Andean cakes. From Venezuela to the world.
Greetings to all my dear friends who love the good and varied food of the world. I hope you don't have too much appetite today because I don't want to be guilty of making you feel hungry when you see these snacks. Today I want to show you a delicious recipe that is a tradition at home and every time I make them I put so much love into them that they are super tasty.
These are Andean cakes, which we traditionally eat for breakfast; they are made with wheat flour and can be fried or baked.
The Andean cakes are an unmistakable mark of us from Tachira, we were raised with them since we were children, we get them in every town, bus stop, school canteen and more.
Tourists who come to visit us fall in love with such an exquisite snack, every time we sit down to eat cakes we can eat up to 10 in a single moment. Their dough is soft and their filling is tasty, they are made with cheese, ground meat, chicken, but the typical ones are the ones with ground meat and rice. At the table you can't miss a rich garlic or chilli sauce, and to drink you can ask for oatmeal or panela water.
Venezuelan cuisine is very rich and varied, so without further ado I invite you to follow this step by step.
How to prepare
* The first thing I did was to prepare the filling, for this I cooked a ground beef well seasoned with tomato, paprika, onion, chives, garlic, a touch of salt, pepper, Worcestershire sauce and marinade to taste.
* The secret of the ground beef is to make sure it is very dry, and then combine it with a rice that is very loose, for this I recommend subtracting water from the rice at the time of cooking.
* When you have all this ready, chop two boiled eggs into squares, stir and the filling is ready.
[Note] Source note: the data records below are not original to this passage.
(* ===== verification/Net.v ===== *)
(** * Addresses, networks, the client ACL and special-use classification

    [src/util/ipclass.rs] and [src/dns/acl.rs].  An address is its integer value,
    as [u32::from] and [u128::from] give it.  The [ipnet] crate is a parameter:
    the class [IpNetLib] carries its [contains], and [IpNetLaws] states the
    documented behaviour, that a network contains exactly the addresses of its
    own family that share its leading [prefix_len] bits. *)

From S2P Require Import Prelude.

Inductive IpAddr : Set :=
| V4 (a : Z)
| V6 (a : Z).

#[global] Instance IpAddr_eq_dec : EqDecision IpAddr.
Proof. solve_decision. Defined.

#[global] Instance IpAddr_countable : Countable IpAddr.
Proof.
  refine (inj_countable'
    (λ x, match x with V4 a => inl a | V6 a => inr a end)
    (λ s, match s with inl a => V4 a | inr a => V6 a end) _).
  by intros [].
Defined.

Definition ip_eqb (a b : IpAddr) : bool := bool_decide (a = b).

(** A value of the Rust type is in range. *)
Definition ip_wf (a : IpAddr) : Prop :=
  match a with
  | V4 a => 0 <= a < 2 ^ 32
  | V6 a => 0 <= a < 2 ^ 128
  end.

(** [Ipv4Addr::new] and [Ipv6Addr::new]. *)
Definition ipv4 (a b c d : Z) : Z := ((a * 256 + b) * 256 + c) * 256 + d.
Definition ipv6 (s : list Z) : Z := fold_left (λ acc g, acc * 65536 + g) s 0.

(** [Ipv6Addr::to_ipv4_mapped]: the addresses of [::ffff:0:0/96]. *)
Definition to_ipv4_mapped (a : Z) : option Z :=
  if Z.shiftr a 32 =? 65535 then Some (Z.land a (2 ^ 32 - 1)) else None.

Record Ipv4Net : Set := mk_Ipv4Net { net4_addr : Z; net4_prefix_len : Z }.
Record Ipv6Net : Set := mk_Ipv6Net { net6_addr : Z; net6_prefix_len : Z }.

Inductive IpNet : Set :=
| Net4 (n : Ipv4Net)
| Net6 (n : Ipv6Net).

#[global] Instance Ipv4Net_eq_dec : EqDecision Ipv4Net.
Proof. solve_decision. Defined.
#[global] Instance Ipv6Net_eq_dec : EqDecision Ipv6Net.
Proof. solve_decision. Defined.
#[global] Instance IpNet_eq_dec : EqDecision IpNet.
Proof. solve_decision. Defined.

(** ** The [ipnet] crate *)

Class IpNetLib : Type := {
  net4_contains : Ipv4Net -> Z -> bool;
  net6_contains : Ipv6Net -> Z -> bool;
  net4_network : Ipv4Net -> Z;
  net6_network : Ipv6Net -> Z;
  net4_netmask : Ipv4Net -> Z;
  net6_netmask : Ipv6Net -> Z;
  net4_trunc : Ipv4Net -> Ipv4Net;
  net6_trunc : Ipv6Net -> Ipv6Net;
  net4_leb : Ipv4Net -> Ipv4Net -> bool;
  net6_leb : Ipv6Net -> Ipv6Net -> bool
}.

(** The leading [len] bits of a [w]-bit address. *)
Definition leading (w len a : Z) : Z := a / 2 ^ (w - len).

(** The address with every bit after the leading [len] cleared, and the mask
    that clears them. *)
Definition network_of (w len a : Z) : Z := leading w len a * 2 ^ (w - len).
Definition netmask_of (w len : Z) : Z := 2 ^ w - 2 ^ (w - len).

(** A type that implements [Ord]. *)
Record OrdLaws {A : Type} (leb : A -> A -> bool) : Prop := {
  ord_total x y : leb x y = true ∨ leb y x = true;
  ord_trans x y z : leb x y = true -> leb y z = true -> leb x z = true;
  ord_antisym x y : leb x y = true -> leb y x = true -> x = y
}.

Class IpNetLaws {NL : IpNetLib} : Prop := {
  net4_contains_spec n a :
    0 <= net4_prefix_len n <= 32 ->
    net4_contains n a = (leading 32 (net4_prefix_len n) a
                         =? leading 32 (net4_prefix_len n) (net4_addr n));
  net6_contains_spec n a :
    0 <= net6_prefix_len n <= 128 ->
    net6_contains n a = (leading 128 (net6_prefix_len n) a
                         =? leading 128 (net6_prefix_len n) (net6_addr n));
  net4_network_spec n :
    0 <= net4_prefix_len n <= 32 ->
    net4_network n = network_of 32 (net4_prefix_len n) (net4_addr n);
  net6_network_spec n :
    0 <= net6_prefix_len n <= 128 ->
    net6_network n = network_of 128 (net6_prefix_len n) (net6_addr n);
  net4_netmask_spec n :
    0 <= net4_prefix_len n <= 32 -> net4_netmask n = netmask_of 32 (net4_prefix_len n);
  net6_netmask_spec n :
    0 <= net6_prefix_len n <= 128 -> net6_netmask n = netmask_of 128 (net6_prefix_len n);
  net4_trunc_spec n : net4_trunc n = mk_Ipv4Net (net4_network n) (net4_prefix_len n);
  net6_trunc_spec n : net6_trunc n = mk_Ipv6Net (net6_network n) (net6_prefix_len n);
  net4_ord : OrdLaws net4_leb;
  net6_ord : OrdLaws net6_leb
}.

(** [IpNet::contains(&IpAddr)]: a network of the other family contains nothing. *)
Definition ipnet_contains {NL : IpNetLib} (n : IpNet) (a : IpAddr) : bool :=
  match n, a with
  | Net4 n, V4 a => net4_contains n a
  | Net6 n, V6 a => net6_contains n a
  | _, _ => false
  end.

(** A concrete implementation of the documented behaviour. *)
Definition lex_leb (a b c d : Z) : bool := (a <? c) || ((a =? c) && (b <=? d)).

#[local] Instance ipnet_reference : IpNetLib := {
  net4_contains n a := leading 32 (net4_prefix_len n) a
                       =? leading 32 (net4_prefix_len n) (net4_addr n);
  net6_contains n a := leading 128 (net6_prefix_len n) a
                       =? leading 128 (net6_prefix_len n) (net6_addr n);
  net4_network n := network_of 32 (net4_prefix_len n) (net4_addr n);
  net6_network n := network_of 128 (net6_prefix_len n) (net6_addr n);
  net4_netmask n := netmask_of 32 (net4_prefix_len n);
  net6_netmask n := netmask_of 128 (net6_prefix_len n);
  net4_trunc n := mk_Ipv4Net (network_of 32 (net4_prefix_len n) (net4_addr n)) (net4_prefix_len n);
  net6_trunc n := mk_Ipv6Net (network_of 128 (net6_prefix_len n) (net6_addr n)) (net6_prefix_len n);
  net4_leb x y := lex_leb (net4_addr x) (net4_prefix_len x) (net4_addr y) (net4_prefix_len y);
  net6_leb x y := lex_leb (net6_addr x) (net6_prefix_len x) (net6_addr y) (net6_prefix_len y)
}.

Lemma lex_leb_spec a b c d : lex_leb a b c d = true <-> a < c ∨ (a = c ∧ b <= d).
Proof. unfold lex_leb. rewrite orb_true_iff, andb_true_iff, Z.ltb_lt, Z.eqb_eq, Z.leb_le. done. Qed.

Lemma lex_ord {A} (f g : A -> Z) :
  (∀ x y, f x = f y -> g x = g y -> x = y) ->
  OrdLaws (λ x y, lex_leb (f x) (g x) (f y) (g y)).
Proof.
  intros Hinj. split; intros *; rewrite !lex_leb_spec; [lia|lia|].
  intros. apply Hinj; lia.
Qed.

#[local] Instance ipnet_reference_laws : IpNetLaws.
Proof.
  split; try (intros; reflexivity).
  - apply (lex_ord net4_addr net4_prefix_len). by intros [] [] ? ?; simplify_eq/=.
  - apply (lex_ord net6_addr net6_prefix_len). by intros [] [] ? ?; simplify_eq/=.
Qed.

(** Masking is prefix comparison, which is why a precomputed network and mask
    decide membership. *)
Lemma land_netmask w len a :
  0 <= len <= w -> 0 <= a < 2 ^ w ->
  Z.land a (netmask_of w len) = network_of w len a.
Proof.
  intros Hlen Ha. unfold netmask_of, network_of, leading.
  set (k := w - len).
  assert (2 ^ w - 2 ^ k = Z.shiftl (Z.ones len) k) as ->.
  { rewrite Z.shiftl_mul_pow2 by lia. rewrite Z.ones_equiv.
    replace w with (len + k) at 1 by lia. rewrite Z.pow_add_r by lia. lia. }
  rewrite <- Z.shiftr_div_pow2, <- Z.shiftl_mul_pow2 by lia.
  assert (Z.shiftr a k = Z.land (Z.shiftr a k) (Z.ones len)) as Hs.
  { rewrite Z.land_ones by lia. symmetry. apply Z.mod_small.
    rewrite Z.shiftr_div_pow2 by lia. split; [apply Z.div_pos; lia|].
    apply Z.div_lt_upper_bound; [lia|]. rewrite <- Z.pow_add_r by lia.
    replace (k + len) with w by lia. lia. }
  rewrite Hs. apply Z.bits_inj'. intros i Hi.
  rewrite Z.land_spec, !Z.shiftl_spec by lia.
  destruct (Z_lt_le_dec i k).
  - rewrite !(Z.testbit_neg_r _ (i - k)) by lia. apply andb_false_r.
  - rewrite Z.land_spec, Z.shiftr_spec by lia. by replace (i - k + k) with i by lia.
Qed.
* Place the flour in a bowl, making a hole in the middle, add the butter, two eggs and salt, mix well and add water little by little until it forms an elastic dough, knead sufficiently, until you obtain a very soft dough that does not stick to your hands. You can knead on a work surface, sprinkling wheat flour on the surface so that it does not stick. Leave to rest for 30 minutes.
* Roll out the dough with the help of the pasta machine or with a rolling pin, add the filling, place the other layer of dough and cut with the help of a cylinder or Chinese rice pot.
* Finally, seal the edges by pressing with a fork and fry them in plenty of hot oil.
The chilli sauce is a recipe that comes from the Colombian gastronomy, it is called "chilli" because it can be very spicy or mild according to your taste, we can also add onion, tomato, coriander, spring onion, salt and lemon to taste. If you prefer you can change the lemon for vinegar.
Tachira's gastronomy is varied, very rich in flavours and the typical towns like San Pedro del Río, Peribeca, La Grita, Táriba, are not only beautiful places but also offer you a warm and cordial treatment, always with a smile on their faces. I invite you through my post to visit my Andean land and enjoy my beautiful Venezuela.
I hope you enjoyed this delicious recipe and see you in a future post.